TASK INSTRUCTIONS: Lines from the one containing "let r := heap_right i in" through the last line of the data below are to be returned exactly; leave out the rest.

(EXCERPTED RECORDS begins)

(** * A share-based tool scheduler and its waiting queue

    Shallow embedding of [code/hw1_submission/hw1/heap.c] (the min-heap that
    backs the waiting queue) and of the scheduler core of [code/hw1.c]
    (customer table, tool table, placement, preemption, share accounting,
    the report and the command loop of an agent),
    together with the variant scheduler of
    [code/hw1_submission/test_extract/hw1/hw1.c].

    Conventions of the embedding.
    - C [int] and [long long] values are integers of [Z].  Signed overflow is
      undefined in C and is not given a meaning here; the narrowing casts the
      source writes, [(int)(...)], are modelled by [to_int], the
      two's-complement wrap to 32 bits.
    - C [double] values (shares, heap keys) are exact rationals of [Q]:
      comparisons, sums and the population average are those of [Q], and
      [(int)x] is truncation toward zero.  Rounding is not modelled, except
      for the quotient that the report prints with two decimals.
    - A C array is a map from its [int] index to its cell.  Reads and writes
      outside the bounds are undefined in C; the invariants below keep every
      index that matters inside the bounds.
    - [printf] appends a line to the standard output, a list of strings.
    - [get_current_time_ms] reads the next value of a stream of clock
      readings.
    - A character buffer is the string of the characters written to it, and
      a C string ends at its first zero byte.  [recv] is given by what it
      delivers, and [send] by the bytes it is handed. *)

From Stdlib Require Import ZArith QArith List String Bool Lia Lqa FinFun.
From Stdlib Require Import Ascii DecimalString DecimalPos Sorted Permutation Qabs.
Import ListNotations.

Local Open Scope Z_scope.

(** * Part I: the embedding *)

(** ** Machine integers, arrays, formatting *)

Definition INT_MIN : Z := - 2 ^ 31.

Definition INT_MAX : Z := 2 ^ 31 - 1.

(** [(int)x] for an integer [x] of a wider type. *)
Definition to_int (x : Z) : Z := (x + 2 ^ 31) mod 2 ^ 32 - 2 ^ 31.

(** [(int)x] for a double [x]: the fractional part is discarded. *)
Definition double_to_int (x : Q) : Z := Z.quot (Qnum x) (Z.pos (Qden x)).

(** [a < b] on doubles. *)
Definition Qltb (a b : Q) : bool := negb (Qle_bool b a).

Definition upd {A : Type} (f : Z -> A) (i : Z) (v : A) : Z -> A :=
  fun j => if Z.eqb j i then v else f j.

(** The indices [0, 1, ..., n-1] of a [for (i = 0; i < n; i++)] loop. *)
Definition range (n : Z) : list Z := List.map Z.of_nat (List.seq 0 (Z.to_nat n)).

(** [%d] *)
Definition fmt_d (z : Z) : string := NilZero.string_of_int (Z.to_int z).

Definition newline : string := String (Ascii.ascii_of_nat 10) EmptyString.

(** ** heap.c: the waiting queue *)

Module Heap.

Definition NIL : Z := -1.

Definition MAX_NODES : Z := 1024.

Record Node : Type := mkNode {
  key : Q;
  heap_index : Z
}.

(** The globals of heap.c: [GLB], [HEAP_ARRAY] and [*heap_size_ptr]. *)
Record heap : Type := mkHeap {
  GLB : Z -> Node;
  HEAP_ARRAY : Z -> Z;
  heap_size : Z
}.

Definition set_GLB (g : Z -> Node) (h : heap) : heap :=
  mkHeap g (HEAP_ARRAY h) (heap_size h).

Definition set_HEAP_ARRAY (a : Z -> Z) (h : heap) : heap :=
  mkHeap (GLB h) a (heap_size h).

Definition set_heap_size (n : Z) (h : heap) : heap :=
  mkHeap (GLB h) (HEAP_ARRAY h) n.

(** [GLB[n].heap_index = v] and [GLB[n].key = k] *)
Definition set_heap_index (n v : Z) (h : heap) : heap :=
  set_GLB (upd (GLB h) n (mkNode (key (GLB h n)) v)) h.

Definition set_key (n : Z) (k : Q) (h : heap) : heap :=
  set_GLB (upd (GLB h) n (mkNode k (heap_index (GLB h n)))) h.

(** [GLB[HEAP_ARRAY[p]].key] *)
Definition key_at (h : heap) (p : Z) : Q := key (GLB h (HEAP_ARRAY h p)).

Definition heap_parent (i : Z) : Z := Z.quot (i - 1) 2.

Definition heap_left (i : Z) : Z := 2 * i + 1.

Definition heap_right (i : Z) : Z := 2 * i + 2.

Definition heap_swap (i j : Z) (h : heap) : heap :=
  let node_i := HEAP_ARRAY h i in
  let node_j := HEAP_ARRAY h j in
  let h := set_HEAP_ARRAY (upd (HEAP_ARRAY h) i node_j) h in
  let h := set_HEAP_ARRAY (upd (HEAP_ARRAY h) j node_i) h in
  let h := set_heap_index node_i j h in
  set_heap_index node_j i h.

(** One call of [min_heapify]: the index it recurses on, if it swaps. *)
Definition smallest_of (i : Z) (h : heap) : Z :=
  let l := heap_left i in
  let r := heap_right i in
  let smallest := i in
  let smallest :=
    if (l <? heap_size h) && Qltb (key_at h l) (key_at h smallest)
    then l else smallest in
  if (r <? heap_size h) && Qltb (key_at h r) (key_at h smallest)
  then r else smallest.

Fixpoint min_heapify_rec (fuel : nat) (i : Z) (h : heap) : heap :=
  match fuel with
  | O => h
  | S fuel' =>
      let smallest := smallest_of i h in
      if negb (smallest =? i)
      then min_heapify_rec fuel' smallest (heap_swap i smallest h)
      else h
  end.

(** The recursion descends from [i] to a child, so [heap_size - i] calls
    are enough (see [min_heapify_fuel]). *)
Definition min_heapify (i : Z) (h : heap) : heap :=
  min_heapify_rec (Z.to_nat (heap_size h - i)) i h.

Fixpoint bubble_up_loop (fuel : nat) (i : Z) (h : heap) : heap :=
  match fuel with
  | O => h
  | S fuel' =>
      if (0 <? i) && Qltb (key_at h i) (key_at h (heap_parent i))
      then bubble_up_loop fuel' (heap_parent i) (heap_swap i (heap_parent i) h)
      else h
  end.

(EXCERPTED RECORDS ends)

SOLVED EXERCISE:
  let r := heap_right i in
  let smallest := i in
  let smallest :=
    if (l <? heap_size h) && Qltb (key_at h l) (key_at h smallest)
    then l else smallest in
  if (r <? heap_size h) && Qltb (key_at h r) (key_at h smallest)
  then r else smallest.

Fixpoint min_heapify_rec (fuel : nat) (i : Z) (h : heap) : heap :=
  match fuel with
  | O => h
  | S fuel' =>
      let smallest := smallest_of i h in
      if negb (smallest =? i)
      then min_heapify_rec fuel' smallest (heap_swap i smallest h)
      else h
  end.

(** The recursion descends from [i] to a child, so [heap_size - i] calls
    are enough (see [min_heapify_fuel]). *)
Definition min_heapify (i : Z) (h : heap) : heap :=
  min_heapify_rec (Z.to_nat (heap_size h - i)) i h.

Fixpoint bubble_up_loop (fuel : nat) (i : Z) (h : heap) : heap :=
  match fuel with
  | O => h
  | S fuel' =>
      if (0 <? i) && Qltb (key_at h i) (key_at h (heap_parent i))
      then bubble_up_loop fuel' (heap_parent i) (heap_swap i (heap_parent i) h)
      else h
  end.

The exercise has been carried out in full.